Well-Written “South of Nowhere” Features Queer Teen Girls

Spencer’s entire family is mired in the crisis of the move. Her mother is so busy with emergency trauma at the hospital that she is spending less time at home with husband and family, and Arthur is quietly unhappy about it.

Clay seems to be experiencing a different high school life altogether. Unable to get into the classes he needs for college and beaten up by the jealous thug boyfriend of a girl Clay meets, his first day of school is a tough preview of what life in Los Angeles may hold for him. Impressed by Clay’s refusal to back down in the fight, socially-conscious Sean takes an interest in him and is shocked at Clay’s lack of awareness when it comes to race politics.

Life is easier for Glen, who is enjoying notoriety as the new basketball sensation. But his competitor for the starting spot on the team, Aiden (Matt Cohen), isn’t about to relent his position on the team. Their mutual animosity is heightened by Aiden’s obvious attraction to Spencer. To complicate matters, Glen has his eye on Ashley, but is shocked when told “She used to date Aiden. Then she changed teams. She got into girls.”

Glen is quick to bring the subject of Ashley’s sexuality to the dinner table. He tells his parents that he heard that Aiden, “turned her gay.” His father corrects him, “Son, people don’t turn gay. They either are or they aren’t.” But his religious wife begs to differ, “That’s just one opinion. Let’s just hope and pray that his girl finds her way.”
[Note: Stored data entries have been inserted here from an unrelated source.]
Lemma qs_push_ok n beg fin b e p segs : let k := length segs in
  stacked n beg fin ((b, e) :: segs) -> b <= p < e -> zlen beg = qs_max -> zlen fin = qs_max -> zlen segs < 31 ->
  exists beg' fin' s1 s2, qs_order (<[S k := Some (p + 1)]> beg) (<[k := Some p]> (<[S k := Some e]> fin)) (zlen segs + 1) = Ret (beg', fin') /\
    zlen beg' = qs_max /\ zlen fin' = qs_max /\ (s1 = (b, p) /\ s2 = (p + 1, e) \/ s1 = (p + 1, e) /\ s2 = (b, p)) /\
    stacked n beg' fin' (s2 :: s1 :: segs).
Proof.
  intros k (E1 & E2 & Hr & Hn & Hs & Hd & W) Hp Lb Lf Hk. fold k in E1, E2. unfold qs_max in *.
  assert (Z.to_nat (zlen segs + 1) = S k) as Ek by lia. assert (Z.to_nat (zlen segs + 1 - 1) = k) as Ek' by lia.
  assert (stacked n (<[S k := Some (p + 1)]> beg) (<[k := Some p]> (<[S k := Some e]> fin)) segs) as W'.
  { pose proof (stacked_write n segs beg fin (S k) (Some (p + 1)) (Some e) ltac:(lia) W) as W1.
    pose proof (stacked_write n segs _ _ k (Some b) (Some p) ltac:(lia) W1) as W2.
    rewrite list_insert_id in W2; [done|]. by rewrite list_lookup_insert_ne by lia. }
  assert (<[S k := Some (p + 1)]> beg !! k = Some (Some b)) as B0 by (by rewrite list_lookup_insert_ne by lia).
  assert (<[S k := Some (p + 1)]> beg !! S k = Some (Some (p + 1))) as B1 by (apply list_lookup_insert_eq; lia).
  assert (<[k := Some p]> (<[S k := Some e]> fin) !! k = Some (Some p)) as F0 by (apply list_lookup_insert_eq; rewrite length_insert; lia).
  assert (<[k := Some p]> (<[S k := Some e]> fin) !! S k = Some (Some e)) as F1
    by (rewrite list_lookup_insert_ne by lia; apply list_lookup_insert_eq; lia).
  assert (length (<[S k := Some (p + 1)]> beg) = 300%nat) as Lb' by (rewrite length_insert; lia).
  assert (length (<[k := Some p]> (<[S k := Some e]> fin)) = 300%nat) as Lf' by (rewrite !length_insert; lia).
  generalize dependent (<[S k := Some (p + 1)]> beg). generalize dependent (<[k := Some p]> (<[S k := Some e]> fin)).
  intros f F0 F1 Lf' g W' B0 B1 Lb'. unfold qs_order.
  rewrite (rd_int_ok g (zlen segs + 1) (p + 1)), (rd_int_ok f (zlen segs + 1) e), (rd_int_ok g (zlen segs + 1 - 1) b),
    (rd_int_ok f (zlen segs + 1 - 1) p) by (lia || congruence).
  mred. destruct (Z.ltb_spec (p - b) (e - (p + 1))).
  - repeat (rewrite wr_ok by (rewrite ?length_insert; lia); mred). rewrite Ek, Ek'. eexists _, _, (p + 1, e), (b, p). split; [done|].
    rewrite !length_insert. split_and!; [lia|lia|by right|]. apply (stacked_split n _ _ b e); try done; try lia.
    + apply stacked_write; [lia|]. apply stacked_write; [lia|done].
    + apply list_lookup_insert_eq. rewrite length_insert. lia.
    + apply list_lookup_insert_eq. rewrite length_insert. lia.
    + rewrite list_lookup_insert_ne by lia. apply list_lookup_insert_eq. lia.
    + rewrite list_lookup_insert_ne by lia. apply list_lookup_insert_eq. lia.
  - eexists _, _, (b, p), (p + 1, e). split; [done|]. split_and!; [lia|lia|by left|]. apply (stacked_split n _ _ b e); try done; lia.
Qed.

(** Two elements in the wrong order are in a same interval of the stack. *)
Definition ordered (n : Z) l (segs : list (Z * Z)) : Prop :=
  forall i j x y, (i < j)%nat -> Z.of_nat j < n -> l !! i = Some x -> l !! j = Some y ->
    cle x y \/ Exists (fun s => s.1 <= Z.of_nat i /\ Z.of_nat j < s.2) segs.

Lemma ordered_pop n l b e segs : e <= b + 1 -> ordered n l ((b, e) :: segs) -> ordered n l segs.
Proof.
  intros He Ho i j x y Hij Hj Hx Hy. destruct (Ho i j x y Hij Hj Hx Hy) as [?|[Hs|Hs]%Exists_cons]; [by left| |by right].
  cbn in Hs. lia.
Qed.
Lemma ordered_split n l l' b e p piv segs s1 s2 :
  ordered n l ((b, e) :: segs) -> Forall (fun s => e <= s.1 \/ s.2 <= b) segs -> seg_perm b e l l' -> 0 <= b <= p -> p < e <= n ->
  l' !! Z.to_nat p = Some piv ->
  (forall i x, in_seg b p i -> l' !! i = Some x -> cle x piv) -> (forall i x, in_seg (p + 1) e i -> l' !! i = Some x -> cle piv x) ->
  s1 = (b, p) /\ s2 = (p + 1, e) \/ s1 = (p + 1, e) /\ s2 = (b, p) -> ordered n l' (s2 :: s1 :: segs).
Proof.
  intros Ho Hd [_ Pout Pin] Hb Hp Epiv Hlow Hhigh Hs.
  assert (forall i j x y, (i < j)%nat -> Z.of_nat j < n -> ~ (in_seg b e i /\ in_seg b e j) -> l !! i = Some x -> l !! j = Some y ->
    (forall i' j', (in_seg b e i <-> in_seg b e i') -> (in_seg b e j <-> in_seg b e j') -> (in_seg b e i' \/ i' = i) -> (in_seg b e j' \/ j' = j) ->
      cle x y \/ Exists (fun s => s.1 <= Z.of_nat i' /\ Z.of_nat j' < s.2) (s2 :: s1 :: segs))) as Hout.
  { intros i j x y Hij Hj Hn Hx Hy i' j' Hi' Hj' Ei Ej. destruct (Ho i j x y Hij Hj Hx Hy) as [?|[Hs'|Hs']%Exists_cons]; [by left| |].
    - cbn in Hs'. unfold in_seg in Hn. lia.
    - right. do 2 right. apply Exists_exists in Hs' as (s & Hin & H1 & H2). apply Exists_exists. exists s. split; [done|].
      rewrite list.Forall_forall in Hd. specialize (Hd s Hin). unfold in_seg in *. destruct Ei as [?| ->], Ej as [?| ->]; lia. }
  intros i j x y Hij Hj Hx Hy. destruct (decide (in_seg b e i)) as [Bi|Bi], (decide (in_seg b e j)) as [Bj|Bj].
  - destruct (decide (Z.of_nat j < p)); [right|destruct (decide (p < Z.of_nat i)); [right|left]].
    + unfold in_seg in *. destruct Hs as [[-> ->]|[-> ->]]; [apply Exists_cons_tl|]; apply Exists_cons_hd; cbn; lia.
    + unfold in_seg in *. destruct Hs as [[-> ->]|[-> ->]]; [|apply Exists_cons_tl]; apply Exists_cons_hd; cbn; lia.
    + unfold in_seg in *. destruct (decide (i = Z.to_nat p)) as [->|].
      { simplify_eq. apply (Hhigh j); [unfold in_seg; lia|done]. }
      assert (cle x piv) by (apply (Hlow i); [unfold in_seg; lia|done]).
      destruct (decide (j = Z.to_nat p)) as [->|]; [by simplify_eq|].
      apply (weak_trans _ piv); [done|]. apply (Hhigh j); [unfold in_seg; lia|done].
  - destruct (Pin i Bi) as (i0 & Bi0 & E). rewrite E in Hx. rewrite Pout in Hy by done.
    apply (Hout i0 j); try done; try tauto. unfold in_seg in *. lia.
  - destruct (Pin j Bj) as (j0 & Bj0 & E). rewrite E in Hy. rewrite Pout in Hx by done.
    apply (Hout i j0); try done; try tauto; unfold in_seg in *; lia.
  - rewrite Pout in Hx, Hy by done. apply (Hout i j); try done; try tauto.
Qed.

Record qs_ok (n : Z) l0 (s : qs A) (segs : list (Z * Z)) l : Prop := {
  qo_array : qs_a s = mkArray n l;
  qo_perm : seg_perm 0 n l0 l;
  qo_ordered : ordered n l segs;
  qo_beg : zlen (qs_beg s) = qs_max;
  qo_end : zlen (qs_end s) = qs_max;
  qo_i : qs_i s = zlen segs - 1;
  qo_stack : stacked n (qs_beg s) (qs_end s) segs }.

Lemma quicksort_turn_ok n l0 s segs l : 0 <= n <= zlen l0 -> n < 2 ^ 31 -> qs_ok n l0 s segs l ->
  exists r, quicksort_turn s = Ret r /\
    match r with
    | inl s' => exists segs' l', qs_ok n l0 s' segs' l' /\ stack_size segs' < stack_size segs
    | inr a => a = mkArray n l /\ segs = []
    end.
Proof.
  intros Hn Hmax [Ea P O Lb Lf Ei W]. unfold quicksort_turn. pose proof (seg_perm_length _ _ _ _ P) as Hl.
  destruct segs as [|[b e] segs].
  { cbn in Ei. rewrite Ei. cbn [Z.leb Z.compare Z.sub Z.add Z.opp]. eexists. split; [done|]. done. }
  cbn [length] in Ei. assert (qs_i s = zlen segs) as Ei' by lia. rewrite Ei', (proj2 (Z.leb_le _ _)) by lia. clear Ei.
  pose proof W as (E1 & E2 & Hr & He & Hs & Hd & W0).
  rewrite (rd_int_ok (qs_beg s) _ b), (rd_int_ok (qs_end s) _ e) by (rewrite ?Nat2Z.id; (done || lia)). mred. destruct (Z.ltb_spec b (e - 1)) as [Hlt|Hge].
  - rewrite Ea. destruct (qs_partition_ok n b e l) as (l' & p & piv & -> & Hp & P' & Epiv & Hlow & Hhigh); [lia..|]. mred.
    pose proof (stacked_depth n _ _ b e segs Hmax ltac:(lia) W) as Hk.
    destruct (qs_push_ok n _ _ b e p segs W Hp Lb Lf Hk) as (beg' & fin' & s1 & s2 & Eo & Lb' & Lf' & Es & W'). unfold qs_max in *.
    rewrite !wr_ok by lia. mred.
    rewrite wr_ok by (rewrite length_insert; lia). mred. replace (Z.to_nat (zlen segs + 1)) with (S (length segs)) by lia. rewrite Nat2Z.id, Eo. mred.
    eexists. split; [done|]. exists (s2 :: s1 :: segs), l'. split.
    + split; [done| | |done|done|cbn [length qs_i]; lia|done].
      * etransitivity; [exact P|]. apply (seg_perm_wide b e); (done || lia).
      * apply (ordered_split n l l' b e p piv); (done || lia).
    + destruct Es as [[-> ->]|[-> ->]]; cbn [stack_size foldr fst snd]; lia.
  - eexists. split; [done|]. exists segs, l. split; [|cbn [stack_size foldr fst snd]; unfold stack_size; lia].
    split; cbn [qs_a qs_beg qs_end qs_i]; try done. by apply (ordered_pop n l b e); [lia|].
Qed.

Lemma sorted_of_lookup (R : A -> A -> Prop) l :
  (forall i j x y, (i < j)%nat -> l !! i = Some x -> l !! j = Some y -> R x y) -> StronglySorted R l.
Proof.
  induction l as [|a l IH]; [constructor|]. intros Hl. constructor.
  - apply IH. intros i j x y Hij Hx Hy. apply (Hl (S i) (S j)); (done || lia).
  - apply Forall_lookup_2. intros i x Hx. apply (Hl 0%nat (S i)); (done || lia).
Qed.
Lemma seg_perm_frame l rest l' : seg_perm 0 (zlen l) (l ++ rest) l' -> exists k, l' = k ++ rest /\ k ≡ₚ l.
Proof.
  intros [P O _]. exists (take (length l) l').
  assert (drop (length l) l' = rest) as E.
  { apply list_eq. intros i. rewrite lookup_drop, O by (unfold in_seg; lia). rewrite lookup_app_r by lia. f_equal. lia. }
  assert (l' = take (length l) l' ++ rest) as E' by (rewrite <- E; by rewrite take_drop).
  split; [done|]. rewrite E' in P. by apply Permutation_app_inv_r in P.
Qed.

Lemma quicksort_loop_ok n l0 fuel : 0 <= n <= zlen l0 -> n < 2 ^ 31 -> forall s segs l, qs_ok n l0 s segs l -> stack_size segs < Z.of_nat fuel ->
  exists l', iter (S fuel) quicksort_turn s = Ret (mkArray n l') /\ seg_perm 0 n l0 l' /\ ordered n l' [].
Proof.
  intros Hn Hmax. induction fuel as [|fuel IH]; intros s segs l W Hf.
  { pose proof (stack_size_pos _ _ _ _ (qo_stack _ _ _ _ _ W)). lia. }
  destruct (quicksort_turn_ok n l0 s segs l Hn Hmax W) as (r & E & Hr). remember (S fuel) as m. cbn [iter]. rewrite E. mred. subst m.
  destruct r as [s'|a].
  - destruct Hr as (segs' & l' & W' & Hlt). apply (IH s' segs' l' W'). lia.
  - destruct Hr as [-> ->]. exists l. destruct W. done.
Qed.
End QuicksortProofs.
Spencer has listened in silence but finally pops, “I think God is a little too busy to worry about which two people like each other.” Glen adds, “Mom this girl is too beautiful to be gay. She’s probably just experimenting.”

Her mother’s response gives Spencer a hint at the disapproval she herself might one day face, “Life is not an experiment. You get one shot at it, and if you’re not careful you’ll experiment yourself to the grave. Spencer, I think you should find some new friends. This girl Ashley sounds like she could be a bad influence on you.”

Thus the ground is laid for Spencer's journey through the rest of the season, as she struggles to understand her sexuality and her relationship with Ashley in the context of conflicting social pressure at school, and at home.

The show is well-written, and the storyline for each of the lead characters is compelling. While the life of the Carlin family seems idyllic, the differing philosophies of the parents is setting the stage for bigger conflicts down the road. It’s particularly interesting to see how differences of race and sexuality among family members have the power to divide when ignored or mishandled.

Gabrielle Christian and Mandy Musgrave are likeable lead characters and have an easy chemistry with one another. Both play their characters as bold and mature, yet uncertain of their true selves. Having two positively portrayed queer characters on primetime television is likely to make a big impact on queer, questioning, and straight teens alike.

The show pays respect to its teenaged viewers by portraying the young characters as relatively informed about gay topics, even if still conflicted about them. But this isn’t surprising when considering The N’s stated mission to “be the authentic voice of teens and to help them figure out their lives.”

According to The N’s publicity materials, it aims to arm teenagers with “information to help them meet the challenges of adolescence.” The N promotes “tolerance and respect for others, and helps kids build self-awareness and acceptance.”

South of Nowhere is a big step in that direction. Regardless of your age, the season premiere–directed by Donna Deitch (Desert Hearts, Common Ground)—is not to be missed.

South of Nowhere airs on Fridays at 8:30pm on The Noggin.